Of the two original drives, one had a faulty door. So I have left the working drive in position “1” and replaced drive “0” with a Gotek unit running “flashfloppy”. This has been accommodated in the original drive bay by joining two blank 3.5/5.25 floppy disk adaptors together to make a full height piece and installing the Gotek unit in the upper half.
This arrangement has worked well, and I have not found any fault in the floppy controller; even with the external interface. The arrnage ment of the Gotek unit also provides space in the lower half for installation of a FreHD unit as a future option.
Serial interface
With everything else working in the computer, the only remaining untested part was the RS232 serial interface. To test this, I attached it via a serial break-out unit on the cable into my laptop running “Putty” terminal emulator and used SETCOM and ROUTE commands to redirect I/O to the terminal. The DTR and RTS signals were active, but these was nothing on the TXD signal from the Model III. So this would require further diagnosis.

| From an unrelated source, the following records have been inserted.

(* ===== verification/StatsFacts.v ===== *)
(** * Statistics

    What [GetStats] and [GetColumnStats] report of the visible files: counts
    and sums (at the width of the code's integers), and column bounds in the
    byte order of their texts. *)
From S2P Require Import Prelude Prog LRU Models PartitionSpec GoJson Postgres World PgClient PgFacts Reads Registry.
From S2P Require Import Wf Coherence Proto Server.

(** ** Specification *)

(** The texts that are bounds: the empty text stands for none. *)
Definition bounds_of (f : ColumnStats -> string) (l : list ColumnStats) : list string :=
  List.filter (fun x => negb (String.eqb x "")) (map f l).

(** [m] is the least of [l], or empty when there is none. *)
Definition least (l : list string) (m : string) : Prop :=
  (l = [] /\ m = EmptyString) \/ (m ∈ l /\ forall x, x ∈ l -> string_ltb x m = false).

Definition greatest (l : list string) (m : string) : Prop :=
  (l = [] /\ m = EmptyString) \/ (m ∈ l /\ forall x, x ∈ l -> string_ltb m x = false).

(** The statistics of a column in a list of files. *)
Definition column_stats (c : Z) (rows : list PartitionRow) : list ColumnStats :=
  List.filter (fun cs => cs_ColumnID cs =? c) (List.flat_map pr_ColumnStats rows).

(** [n] is the sum of a count over [l] as the code adds it up: exact when the
    sum fits an [int64], wrapped to one when it does not. *)
Definition adds_up (f : ColumnStats -> Z) (l : list ColumnStats) (n : Z) : Prop :=
  (is_int64 (sum_by f l) -> n = sum_by f l) /\ n = int64 (sum_by f l).

(** The bounds the response gives for a column. *)
Record column_summary (l : list ColumnStats) (b : ColumnBounds) : Prop := {
  sum_nulls : adds_up cs_NullCount l (cb_NullCount b);
  sum_nans : adds_up cs_NaNCount l (cb_NanCount b);
  sum_values : adds_up cs_ValueCount l (cb_ValueCount b);
  sum_min : least (bounds_of cs_MinValue l) (cb_MinValue b);
  sum_max : greatest (bounds_of cs_MaxValue l) (cb_MaxValue b);
}.

(** ** The byte order of texts *)

Lemma string_ltb_irrefl a : string_ltb a a = false.
Proof. induction a as [|c a IH]; [done|]. cbn. by rewrite Ascii.eqb_refl. Qed.

Lemma ascii_code_inj x y : Ascii.nat_of_ascii x = Ascii.nat_of_ascii y -> x = y.
Proof. intros E. by rewrite <- (Ascii.ascii_nat_embedding x), <- (Ascii.ascii_nat_embedding y), E. Qed.

Lemma string_ltb_trans a b c : string_ltb a b = true -> string_ltb b c = true -> string_ltb a c = true.
Proof.
  revert b c. induction a as [|x a IH]; intros [|y b] [|z c]; cbn; try done.
  destruct (Ascii.eqb_spec x y) as [->|Hxy], (Ascii.eqb_spec y z) as [->|Hyz].
  - apply IH.
  - done.
  - by apply Ascii.eqb_neq in Hxy as ->.
  - intros H1%Nat.ltb_lt H2%Nat.ltb_lt. destruct (Ascii.eqb_spec x z) as [->|]; [lia|]. apply Nat.ltb_lt. lia.
Qed.

Lemma string_ltb_total a b : string_ltb a b = false -> string_ltb b a = false -> a = b.
Proof.
  revert b. induction a as [|x a IH]; intros [|y b]; cbn; try done. rewrite (Ascii.eqb_sym y x).
  destruct (Ascii.eqb_spec x y) as [->|Hxy]; [intros; f_equal; auto|].
  intros H1%Nat.ltb_ge H2%Nat.ltb_ge. destruct Hxy. apply ascii_code_inj. lia.
Qed.

(** [<=] is transitive. *)
Lemma string_ltb_le_trans a b c : string_ltb b a = false -> string_ltb c b = false -> string_ltb c a = false.
Proof.
  intros Hab Hbc. destruct (string_ltb c a) eqn:Hca; [|done].
  destruct (string_ltb a b) eqn:E.
  - by rewrite (string_ltb_trans c a b) in Hbc.
  - assert (a = b) as -> by (by apply string_ltb_total). congruence.
Qed.

Lemma string_ltb_asym a b : string_ltb a b = true -> string_ltb b a = false.
Proof.
  intros Hab. destruct (string_ltb b a) eqn:E; [|done]. by rewrite <- (string_ltb_irrefl a), (string_ltb_trans a b a).
Qed.

Lemma string_ltb_empty x : x <> EmptyString -> string_ltb "" x = true.
Proof. by destruct x. Qed.

(** ** One column *)

(** A new text among the bounds. *)
Lemma least_snoc l m x :
  x <> EmptyString -> least l m ->
  least (l ++ [x]) (if bool_decide (l = []) || string_ltb x m then x else m).
Proof.
  intros Hx [[-> ->]|[Hin Hle]]; right.
  - rewrite bool_decide_eq_true_2 by done. cbn. split; [by left|]. intros y ->%list_elem_of_singleton.
    apply string_ltb_irrefl.
  - rewrite bool_decide_eq_false_2 by (by intros ->; apply elem_of_nil in Hin). cbn [orb].
    destruct (string_ltb x m) eqn:E; (split; [set_solver|]); intros y [Hy| ->%list_elem_of_singleton]%elem_of_app.
    + apply (string_ltb_le_trans x m y); [by apply string_ltb_asym | by apply Hle].
    + apply string_ltb_irrefl.
    + by apply Hle.
    + done.
Qed.

Lemma greatest_snoc l m x :
  x <> EmptyString -> greatest l m -> greatest (l ++ [x]) (if string_ltb m x then x else m).
Proof.
  intros Hx [[-> ->]|[Hin Hle]]; right.
  - rewrite string_ltb_empty by done. cbn. split; [by left|]. intros y ->%list_elem_of_singleton.
    apply string_ltb_irrefl.
  - destruct (string_ltb m x) eqn:E; (split; [set_solver|]); intros y [Hy| ->%list_elem_of_singleton]%elem_of_app.
    + apply (string_ltb_le_trans y m x); [by apply Hle | by apply string_ltb_asym].
    + apply string_ltb_irrefl.
    + by apply Hle.
    + done.
Qed.

Lemma bounds_of_snoc f l cs :
  bounds_of f (l ++ [cs]) = bounds_of f l ++ (if String.eqb (f cs) "" then [] else [f cs]).
Proof. unfold bounds_of. rewrite map_app, List.filter_app. cbn. by destruct (String.eqb (f cs) ""). Qed.

(** The accumulator of a column after the statistics [l]. *)
Definition accumulated (l : list ColumnStats) : agg := foldl (fun a cs => agg_add cs a) zero_agg l.

Lemma adds_up_wrapped f l n : n = int64 (sum_by f l) -> adds_up f l n.
Proof. intros ->. split; [apply int64_id | done]. Qed.

Lemma accumulated_summary c l :
  hasMin (accumulated l) = negb (bool_decide (bounds_of cs_MinValue l = [])) /\
  column_summary l (column_bounds (agg_stats c (accumulated l))).
Proof.
  induction l as [|cs l [Hh [[_ Hn] [_ Ha] [_ Hv] Hmin Hmax]]] using rev_ind.
  { split; [done|]. split; try (by apply adds_up_wrapped); by left. }
  unfold accumulated in *. rewrite foldl_snoc. cbn [column_bounds agg_stats] in *.
  set (a := foldl _ _ l) in *. cbn in Hn, Ha, Hv, Hmin, Hmax.
  split.
  - cbn. rewrite Hh, bounds_of_snoc. destruct (String.eqb (cs_MinValue cs) "") eqn:E; cbn.
    + by rewrite app_nil_r, orb_false_r.
    + rewrite negb_involutive, (bool_decide_eq_false_2 (_ ++ _ = [])) by (by intros [_ [=]]%app_eq_nil).
      cbn. by destruct (bool_decide _).
  - split; cbn; [apply adds_up_wrapped; by rewrite sum_by_snoc, ?Hn, ?Ha, ?Hv, int64_add_l..| |].
    + rewrite bounds_of_snoc, Hh, negb_involutive. destruct (String.eqb_spec (cs_MinValue cs) "") as [->|Hne]; cbn.
      * by rewrite app_nil_r.
      * by apply least_snoc.
    + rewrite bounds_of_snoc. destruct (String.eqb_spec (cs_MaxValue cs) "") as [->|Hne]; cbn.
      * by rewrite app_nil_r.
      * by apply greatest_snoc.
Qed.

(** ** All columns *)

Lemma aggregate_lookup c l m :
  foldl agg_step m l !! c =
  match List.filter (fun cs => cs_ColumnID cs =? c) l with
  | [] => m !! c
  | l' => Some (foldl (fun a cs => agg_add cs a) (default zero_agg (m !! c)) l')
  end.
Proof.
  revert m. induction l as [|cs l IH]; intros m; [done|]. cbn. rewrite IH. unfold agg_step.
  destruct (Z.eqb_spec (cs_ColumnID cs) c) as [->|Hne].
  - rewrite lookup_insert_eq. cbn. by destruct (List.filter _ l).
  - by rewrite lookup_insert_ne.
Qed.

Lemma aggregate_column c rows :
  aggregate rows !! c =
  if bool_decide (column_stats c rows = []) then None else Some (accumulated (column_stats c rows)).
Proof.
  unfold aggregate, column_stats, accumulated. rewrite aggregate_lookup, lookup_empty. cbn.
  by destruct (List.filter _ _).
Qed.

Section stats_facts.
Context `{Postgres} `{GoText}.

(** The entries of the response, one per column of the map. *)
Lemma column_bounds_listed rows :
  let bs := map column_bounds (map (fun e => agg_stats e.1 e.2) (map_to_list (aggregate rows))) in
  map cb_ColumnId bs = (map_to_list (aggregate rows)).*1 /\
  forall b, b ∈ bs -> column_summary (column_stats (cb_ColumnId b) rows) b.
Proof.
  cbn zeta. split; [by rewrite !List.map_map|]. intros b Hb.
  apply list_elem_of_In, in_map_iff in Hb as (cs & <- & Hcs). apply in_map_iff in Hcs as ([c a] & <- & Hin).
  apply list_elem_of_In, elem_of_map_to_list in Hin. rewrite aggregate_column in Hin.
  case_bool_decide; [done|]. injection Hin as <-. cbn [column_bounds agg_stats cb_ColumnId fst snd cs_ColumnID].
  apply accumulated_summary.
Qed.

Lemma add_stats_fold l s :
  foldl add_stats s l =
  mkPartitionStats (TotalPartitions s)
    (match l with [] => TotalRows s | _ => int64 (TotalRows s + sum_by pr_RowCount l) end)
    (match l with [] => TotalBytes s | _ => int64 (TotalBytes s + sum_by pr_SizeBytes l) end)
    (AvgSizeBytes s).
Proof.
  revert s. induction l as [|p l IH]; intros s; [by destruct s|]. cbn [foldl]. rewrite IH. unfold add_stats, sum_by. cbn.
  destruct l as [|p' l]; cbn; rewrite ?int64_add_l; f_equal; f_equal; lia.
Qed.

(** ** Properties *)

(** C22. Column bounds: at the snapshot asked for (the current one for zero),
    [GetColumnStats] reports each column that occurs in a visible file exactly
    once, with the sums of its null, NaN and value counts over all visible
    files, exact when the sum fits an [int64] and reduced modulo 2^64 to one
    when it does not, and with the least and greatest of the non-empty bounds
    in the byte order of their texts. *)
Theorem column_stats_exact (req : GetColumnStatsRequest) (s : Sys) :
  let name := gcq_TableName req in
  let snap := resolved name (gcq_SnapshotId req) (db s) in
  let rows := default [] (partitions_at name snap (db s)) in
  quiet s -> name <> "" -> snap <> 0 ->
  wp (GetColumnStats req) s (fun r s' => db s' = db s /\ exists bs,
    r = Reply (mkGetColumnStatsResponse snap bs) /\ NoDup (map cb_ColumnId bs) /\
    (forall c, c ∈ map cb_ColumnId bs <-> column_stats c rows <> []) /\
    forall b, b ∈ bs -> column_summary (column_stats (cb_ColumnId b) rows) b).
Proof.
  intros name snap rows Hq Hname Hsnap. unfold GetColumnStats. fold name.
  destruct (String.eqb_spec name "") as [|_]; [done|].
  assert (Hat : forall s1, unchanged s s1 -> wp (column_stats_at name snap) s1 (fun r s' => db s' = db s /\ exists bs,
    r = Reply (mkGetColumnStatsResponse snap bs) /\ NoDup (map cb_ColumnId bs) /\
    (forall c, c ∈ map cb_ColumnId bs <-> column_stats c rows <> []) /\
    forall b, b ∈ bs -> column_summary (column_stats (cb_ColumnId b) rows) b)).
  { intros s1 Hu1. unfold column_stats_at, GetColumnStatsForSnapshot. rewrite wp_bind, wp_bind.
    apply wp_QueryPartitions; [intros e s2 _ Hn; by destruct Hn; apply (unchanged_quiet _ _ Hu1)|].
    intros s2 Hu2. rewrite !wp_ret. split; [by rewrite (unchanged_db _ _ Hu2), (unchanged_db _ _ Hu1)|].
    rewrite (unchanged_db _ _ Hu1). fold rows. destruct (column_bounds_listed rows) as [Hids Hsum].
    eexists. split; [done|]. rewrite Hids. split_and!; [apply NoDup_fst_map_to_list | | done]. intros c.
    rewrite list_elem_of_fmap. split.
    - intros ([c' a] & -> & Hin%elem_of_map_to_list). rewrite aggregate_column in Hin. by case_bool_decide.
    - intros Hc. exists (c, accumulated (column_stats c rows)). split; [done|]. apply elem_of_map_to_list.
      by rewrite aggregate_column, bool_decide_eq_false_2. }
  unfold snap, resolved in *. destruct (gcq_SnapshotId req =? 0).
  - rewrite wp_bind. apply wp_GetCurrentSnapshot; [by intros e s' _ []|]. intros s1 Hu1. fold name in Hsnap.
    destruct (Z.eqb_spec (current_snapshot name (db s)) 0); [done|]. by apply Hat.
  - apply Hat. apply unchanged_refl.
Qed.

(** Table statistics are exact: [GetPartitionStats] reports the number of
    files visible at the current snapshot and, when the sums fit an [int64],
    their total rows and bytes and the average size rounded down, zero for no
    files. *)
Theorem partition_stats_exact (name : string) (s : Sys) (rows : list PartitionRow) :
  all_free (sys_locks s) -> quiet s -> name <> "" ->
  partitions_at name (current_snapshot name (db s)) (db s) = Some rows ->
  let n := Z.of_nat (length rows) in
  let bytes := sum_by pr_SizeBytes rows in
  is_int64 (sum_by pr_RowCount rows) -> 0 <= bytes < 2 ^ 63 ->
  wp (GetPartitionStats (mkPartitionStatsRequest name)) s (fun r s' => db s' = db s /\ exists avg,
    r = Reply (mkPartitionStatsResponse n (sum_by pr_RowCount rows) bytes avg) /\
    (n = 0 -> avg = 0) /\ (0 < n -> avg * n <= bytes < (avg + 1) * n)).
Proof.
  intros Hfree Hq Hname Hrows n bytes Hr Hb. unfold GetPartitionStats. cbn [psq_TableName].
  destruct (String.eqb_spec name "") as [|_]; [done|]. rewrite wp_bind.
  eapply wp_mono; [by apply wp_GetStats|]. intros r s' ((_ & Hd & _) & _ & Ha).
  destruct r as [st|e]; [|by destruct Ha]. cbn in Ha. subst st. rewrite wp_ret. split; [done|].
  unfold stats_at. rewrite Hrows. unfold partition_stats. rewrite add_stats_fold. cbn.
  fold n. destruct rows as [|p rows']; [by exists 0|].
  cbn [length] in n. fold bytes. rewrite !(int64_id (0 + _)) by (done || (unfold is_int64; lia)).
  rewrite !Z.add_0_l. destruct (Z.ltb_spec 0 n); [|lia]. exists (bytes ÷ n). clearbody n bytes.
  rewrite !Z.quot_div_nonneg by lia. pose proof (Z.div_le_upper_bound bytes n bytes ltac:(lia) ltac:(nia)).
  pose proof (Z.div_pos bytes n ltac:(lia) ltac:(lia)).
  rewrite int64_id by (unfold is_int64; lia). split; [done|]. split; [lia|]. intros _.
  pose proof (Z.mul_div_le bytes n ltac:(lia)). pose proof (Z.mul_succ_div_gt bytes n ltac:(lia)). lia.
Qed.

End stats_facts.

Unfortunately, the seral board is hidden behind the main board and it’s mount plate. So to examine the board, I had to lift it from this position and place it onto of the floppy bay. There is sufficient length in the cable with attaches it to the main board to do this so that the PCB could be simply taped to the top of the floppy bay in a secure manner for testing with the oscilloscope.
Testing quickly revealed that there was no TX/RX clock signal from the programmable baud rate generator (BRG) to the UART. This clock is derived from the 5MHz clock on the main board. This passes through a 7404 TTL inverter pair to the BRG . In my experience with these systems, I have sometimes found that the clock can appear weak on the the oscilloscope, and it may be insufficient to drive the old CMOS chips like the BRG, so I replaced it with a 74HC04 which gives a strong square clock. Unfortunately this did not solve the problem, so the BRG would need to be replaced next.
So I ordered a AY-5-8116 to replace the BR19411 BRG chip. These are identical. When it arrived and I replaced it on the board, the UART clock signal was restored and testing revealed no other problems, so I was able to finally complete and close up the entire Model III case!
FreHD adaptor installation
I decided to press ahead and install a FreHD unit as well. This has been installed internally using the spare space adjacent to the Gotek drive with the 50way ribbon cable routed inside the machine. This makes for a neat installation, and having a “hard disk” makes the machine far more useful. Thanks once again to Ian from trs-80.com who supplies these units.
I replaced the two LEDs on the supplied FreHD circuit board with small forward facing LEDs and then mounted the unit in the spare 3.5″ space and made a slot in the face for the SD card using a rotary tool.